The Court recognizes that other reasons exist to discredit Dr. Knight’s opinion with
regard to the period of disability at issue. For instance, although Plaintiff characterizes him as a
treating physician, Dr. Knight did not have an extensive history treating Plaintiff. And, to the
extent he did treat Plaintiff, this treatment occurred long after the period of disability at issue and
so bears less heavily on the period at issue. In addition, Plaintiff’s work as a pedal taxi driver,
which involves regular interaction with the general public, tends to undermine the marked and
moderate limitations assessed by Dr. Knight. Unfortunately, the ALJ did not discuss Plaintiff’s
work as a pedal taxi driver in connection with her review of Dr. Knight’s opinion. Instead, she
referenced this work when discussing Plaintiff’s credibility and the moderate limitations assessed
by Dr. Bricker. AR 21-22. Doing so, however, did not satisfy the ALJ’s requirement to address
the numerous marked limitations that Plaintiff’s treating physician, Dr. Knight, found.

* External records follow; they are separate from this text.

(** * The hotel application's authorization gate and feedback workflow

    A shallow embedding of [asst/auth.py] and [asst/views/feedback.py]:
    the login handler, the [require_role] decorator, and the review
    workflow that keeps its progress in module-level variables. *)

From Stdlib Require Import ZArith List String Bool Lia.
From stdpp Require Import base option strings gmap.
Import ListNotations.

Local Open Scope Z_scope.

(** ** Python values

    The values that reach the handlers: what [request.get_json()] yields
    for JSON scalars, what the form and the query string carry, and what
    the ORM hands back for a column. (JSON numbers with a fraction and
    nested arrays or objects inside the payload are left out.) *)

Module Py.

Inductive pyval :=
| PNone
| PBool (b : bool)
| PInt (z : Z)
| PStr (s : string).

(** Python's [==]. [bool] is a subclass of [int]: [True == 1]. *)
Definition py_eq (a b : pyval) : bool :=
  match a, b with
  | PNone, PNone => true
  | PBool x, PBool y => Bool.eqb x y
  | PBool x, PInt y => Z.b2z x =? y
  | PInt x, PBool y => x =? Z.b2z y
  | PInt x, PInt y => x =? y
  | PStr x, PStr y => String.eqb x y
  | _, _ => false
  end.

(** Truth value of an object, as tested by [if]. *)
Definition truthy (v : pyval) : bool :=
  match v with
  | PNone => false
  | PBool b => b
  | PInt z => negb (z =? 0)
  | PStr s => negb (String.eqb s "")
  end.

(** The ORM's [column == operand] inside [where]: the stored value is
    the operand ([None] stands for SQL NULL, which peewee compares with
    IS NULL). *)
Definition sql_eq (a b : pyval) : bool :=
  match a, b with
  | PNone, PNone => true
  | PBool x, PBool y => Bool.eqb x y
  | PInt x, PInt y => x =? y
  | PStr x, PStr y => String.eqb x y
  | _, _ => false
  end.

Inductive exn :=
| KeyError (key : string)
| NameError (name : string)
| TypeError.

Inductive result (A : Type) :=
| Ok (a : A)
| Raise (e : exn).
Arguments Ok {A} a.
Arguments Raise {A} e.

End Py.
Export Py.

(** ** What a view returns to the framework *)

Module Http.

(** [Rendered t ctx tables status] is [render_template(t, **ctx)] with
    the tables handed to the template; a view that returns the rendered
    page alone gets status 200, a pair [(page, n)] gets status [n].
    [JsonDump] is the text of [json.dumps] of a list of lists. *)
Inductive response :=
| Rendered (template : string) (ctx : list (string * pyval))
           (tables : list (list (list (string * pyval)))) (status : Z)
| Redirect (endpoint : string)
| Plain (text : string) (status : Z)
| JsonDump (payload : list (list pyval)).

Definition status_of (r : response) : Z :=
  match r with
  | Rendered _ _ _ s => s
  | Redirect _ => 302
  | Plain _ s => s
  | JsonDump _ => 200
  end.

Record request := {
  method : string;
  form : gmap string string;
  args : gmap string string;
  json : option (gmap string pyval)
}.

End Http.
Export Http.

(** ** asst/auth.py *)

Module Auth.

(** A row of the user table. [models/user.py] declares the columns
    email, password, name, address, phone_no and role; the handlers read
    the address of the row as [Email] and the customer id as [CID] (the
    package file that binds the name [User] is not part of the sources),
    so the record carries them under the names the handlers use. *)
Record User := {
  Email : string;
  password : string;
  name : string;
  address : string;
  phone_no : string;
  role : string;
  CID : pyval
}.

(** The login state the framework keeps for a client, the user table,
    and the messages flashed so far (message, category). *)
Record world := {
  users : list User;
  session_uid : option string;
  flashed : list (string * string)
}.

Definition flash (message category : string) (w : world) : world :=
  {| users := users w; session_uid := session_uid w;
     flashed := flashed w ++ [(message, category)] |}.

(** [User.select().where(User.Email == email)] *)
Definition select_by_email (tbl : list User) (email : string) : list User :=
  List.filter (fun u => String.eqb (Email u) email) tbl.

Definition user_loader (tbl : list User) (email : string) : option User :=
  match select_by_email tbl email with
  | u :: _ => Some u
  | [] => None
  end.

(** [flask_login.current_user]: the user loaded for the id kept in the
    session; [None] stands for the anonymous user. *)
Definition current_user (w : world) : option User :=
  match session_uid w with
  | Some uid => user_loader (users w) uid
  | None => None
  end.

(** [user.id = user.Email; flask_login.login_user(user)]: the session
    keeps [user.get_id()], the text of [user.id]. *)
Definition login_user (user : User) (w : world) : world :=
  {| users := users w; session_uid := Some (Email user); flashed := flashed w |}.

Definition unauth : response := Rendered "unauthorized.html" [] [] 401.

Definition login_page (status : Z) : response :=
  Rendered "login.html" [("logged_in"%string, PBool false)] [] status.

(** *** require_role *)

Inductive role_arg :=
| RoleStr (s : string)
| RoleList (l : list string).

(** The tail call a decorated view ends in. *)
Inductive call :=
| CallView (args : list pyval) (kwargs : gmap string pyval)
| CallUnauthorized.

Definition isinstance_list (roles : role_arg) : bool :=
  match roles with RoleList _ => true | RoleStr _ => false end.

(** [user.role in role], evaluated for a list. *)
Definition role_in (r : string) (roles : role_arg) : bool :=
  match roles with
  | RoleList l => existsb (String.eqb r) l
  | RoleStr _ => false
  end.

(** [user.role == role]: a string never equals a list. *)
Definition role_eq (r : string) (roles : role_arg) : bool :=
  match roles with
  | RoleStr s => String.eqb r s
  | RoleList _ => false
  end.

Definition wrapper (roles : role_arg) (kwargss : gmap string pyval)
    (user : User) (args : list pyval) (kwargs : gmap string pyval) : call :=
  let args :=
    if truthy (default (PBool false) (kwargss !! "getrole"%string))
    then [PStr (role user)] else args in
  if isinstance_list roles && role_in (role user) roles then CallView args kwargs
  else if role_eq (role user) roles then CallView args kwargs
  else CallUnauthorized.

(** [flask_login.login_required]: an anonymous client is handed to the
    unauthorized handler. *)
Definition login_required (cu : option User) (body : User -> call) : call :=
  match cu with
  | Some user => body user
  | None => CallUnauthorized
  end.

Definition require_role (roles : role_arg) (kwargss : gmap string pyval)
    (w : world) (args : list pyval) (kwargs : gmap string pyval) : call :=
  login_required (current_user w)
    (fun user => wrapper roles kwargss user args kwargs).

(** Running the decorated view: the wrapped function on the arguments the
    wrapper chose, or [login_manager.unauthorized()], which calls [unauth]. *)
Definition dispatch {R : Type} (func : list pyval -> gmap string pyval -> R)
    (c : call) : R + response :=
  match c with
  | CallView args kwargs => inl (func args kwargs)
  | CallUnauthorized => inr unauth
  end.

(** The set of role tags a decorator argument permits. *)
Definition permitted (roles : role_arg) : list string :=
  match roles with
  | RoleStr s => [s]
  | RoleList l => l
  end.

(** *** login *)

Section Login.

(** [werkzeug.security.check_password_hash(pwhash, password)] and the
    text [str(e)] of a caught exception. *)
Variable check_password_hash : string -> string -> bool.
Variable str_exn : exn -> string.

Definition registration_failed (e : exn) (w : world) : response * world :=
  (login_page 401,
   flash ("Registration failed: " ++ str_exn e)%string "danger" w).

Definition unable_to_login (email : string) : world -> world :=
  flash ("Unable to login user " ++ email)%string "danger".

Definition login (rq : request) (w : world) : response * world :=
  if bool_decide (is_Some (current_user w)) then (Redirect "index", w)
  else if String.eqb (method rq) "GET" then (login_page 200, w)
  else
    match form rq !! "email"%string with
    | None => registration_failed (KeyError "email") w
    | Some email =>
        match select_by_email (users w) email with
        | [] => (login_page 200, unable_to_login email w)
        | user :: _ =>
            match form rq !! "pw"%string with
            | None => registration_failed (KeyError "pw") w
            | Some pw =>
                if check_password_hash (password user) pw
                then (Redirect "index", login_user user w)
                else (login_page 401, unable_to_login email w)
            end
        end
    end.

End Login.

(** *** require_login and logout *)

(** [require_login] puts [flask_login.login_required] around the view
    and passes the arguments on as they are. *)
Definition require_login (w : world) (args : list pyval)
    (kwargs : gmap string pyval) : call :=
  login_required (current_user w) (fun _ => CallView args kwargs).

(** [flask_login.logout_user()] drops the user id from the session. *)
Definition logout_user (w : world) : world :=
  {| users := users w; session_uid := None; flashed := flashed w |}.

Definition logout (w : world) : response * world :=
  (login_page 200, flash "Successfully logged out" "success" (logout_user w)).

End Auth.

(** ** asst/models/user.py *)

Module UserModel.

Import Auth.

Inductive user_exn :=
| UNameError (name : string)
| IntegrityError
| ValueError (message : string).

(** A bare name in the body of [create_user] is looked up among the
    parameters; the names the module binds ([CharField], [IntegrityError],
    [BaseModel], [UserMixin], [generate_password_hash], [User]) and the
    builtins hold none of the names the body reads as values, and the
    class attributes are not in scope inside a method. *)
Definition lookup_name (params : gmap string string) (name : string)
    : user_exn + string :=
  match params !! name with
  | Some v => inr v
  | None => inl (UNameError name)
  end.

Section CreateUser.

(** [werkzeug.security.generate_password_hash], and peewee's
    [cls.create] with the columns as keywords, which inserts the row or
    raises. *)
Variable generate_password_hash : string -> string.
Variable create : gmap string string -> list User -> option user_exn * list User.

Ultimately, the ALJ did not provide the foregoing reasons or analysis, and this Court is not
permitted to engage in a post hoc analysis. See Haga v. Astrue, 482 F.3d 1205, 1207 (10th Cir.
2007) (stating that the court “may not create or adopt post-hoc rationalizations to support the
ALJ’s decision that are not apparent from the ALJ’s decision itself”).
In sum, the lack of a developed analysis regarding Dr. Knight’s opinion prevents the
Court from engaging in a meaningful judicial review of the ALJ’s determination that Dr.
Knight’s opinion was entitled to little weight. Remand is therefore appropriate. See Watkins, 350
F.3d at 1300 (stating that a court must remand when it “cannot meaningfully review the ALJ’s
determination absent findings explaining the weight assigned to the treating physician’s
Based on the foregoing, the Court GRANTS Plaintiff’s Motion (Doc. 19). The Court
reverses the Commissioner’s decision denying Plaintiff benefits and remands this action to the
Commissioner to conduct further proceedings consistent with this Opinion.